[Saved data entries]
┄┄┄┄┄┄┄┄┄┄┄┄┄┄┄┄┄┄┄┄

(** C10 (amended).  With the default weight table and [use_all_history]
    on, if some record lies more than 730 whole days before the as-of
    date, every window of positive weight is empty and the two minimums
    are not both zero or negative, then the call does not leave through
    the no-data exit: only the zero-weight all-history window is in
    [timeframe_results], the total used weight is 0, the ensemble value
    is exactly 0.5, the trend is stable (0), the consistency high
    (+0.01), the sample insufficient (-0.05), and [final_confidence] is
    0.46. *)
Theorem zero_weight_history_only (data : DataFrame) (d : datetime)
    (fn : MatchRow -> bool) (m7 m30 : Z) (ct : option Timeframes) :
  (ct = None \/ ct = Some []) ->
  (exists r, In r data /\ (730 < timedelta_days (d - Date r))%Z) ->
  (forall days w, In (days, w) default_timeframes -> tf_data data d days = []) ->
  (0 < m7 \/ 0 < m30)%Z ->
  exists dbg,
    calculate_multi_timeframe_confidence data d fn m7 m30 ct true
      = (final_confidence dbg, Debug dbg)
    /\ final_confidence dbg == 0.46
    /\ ensemble_confidence dbg = 0.5
    /\ (trend dbg, trend_adjustment dbg) = (stable, 0.0)
    /\ (consistency dbg, consistency_adjustment dbg) = (high, 0.01)
    /\ (sample_quality dbg, sample_adjustment dbg) = (insufficient, -0.05)
    /\ Py.keys (timeframe_results dbg) = [99999%Z]
    /\ snd (ensemble_loop (timeframe_results dbg) 0 0) = 0.
Proof.
  intros C (r & I & Old) E M.
  assert (A : all_history_added data d = true)
    by (apply all_history_added_iff; now exists r).
  assert (T : timeframes data d ct true
              = default_timeframes ++ [(99999%Z, 0.00)]).
  { rewrite timeframes_all_history, A. now destruct C as [-> | ->]. }
  assert (Before : (Date r < d)%Z).
  { destruct (Z.lt_ge_cases (Date r) d) as [L | G]; trivial. exfalso.
    assert (timedelta_days (d - Date r) <= 0)%Z; [| lia].
    unfold timedelta_days, seconds_per_day.
    apply Z.div_le_upper_bound; lia. }
  assert (N : (0 <? List.length (tf_data data d 99999))%nat = true).
  { apply Nat.ltb_lt. unfold tf_data. simpl.
    assert (J : In r (filter (fun x => (Date x <? d)%Z) data))
      by (apply filter_In; split; trivial; now apply Z.ltb_lt).
    destruct (filter _ data); [destruct J | simpl; lia]. }
  unfold calculate_multi_timeframe_confidence.
  rewrite T, timeframe_loop_app, (timeframe_loop_empty data d fn _ E [] []).
  simpl fst. simpl snd. cbn [timeframe_loop]. rewrite N.
  change (Py.Qltb 0 0.00) with false. cbv iota. cbn [Py.set].
  destruct (adjusted_confidence_zero_weight
              (List.length (tf_data data d 99999))
              (success_rate fn (tf_data data d 99999)) m7 m30 M)
    as (dbg & -> & F & En & Tr & Cn & Sa & R).
  exists dbg. repeat split; trivial; rewrite R; reflexivity.
Qed.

┄┄┄┄┄┄┄┄┄┄┄┄┄┄┄┄┄┄┄┄

◆ **Exercise objective**:
What is asked for is an exact copy of the lines above from the one containing "ensemble_confidence dbg = 0.5" through the one containing "assert (Before : (Date r < d)%Z).", and only those.

◆ **Completed task**:
    /\ ensemble_confidence dbg = 0.5
    /\ (trend dbg, trend_adjustment dbg) = (stable, 0.0)
    /\ (consistency dbg, consistency_adjustment dbg) = (high, 0.01)
    /\ (sample_quality dbg, sample_adjustment dbg) = (insufficient, -0.05)
    /\ Py.keys (timeframe_results dbg) = [99999%Z]
    /\ snd (ensemble_loop (timeframe_results dbg) 0 0) = 0.
Proof.
  intros C (r & I & Old) E M.
  assert (A : all_history_added data d = true)
    by (apply all_history_added_iff; now exists r).
  assert (T : timeframes data d ct true
              = default_timeframes ++ [(99999%Z, 0.00)]).
  { rewrite timeframes_all_history, A. now destruct C as [-> | ->]. }
  assert (Before : (Date r < d)%Z).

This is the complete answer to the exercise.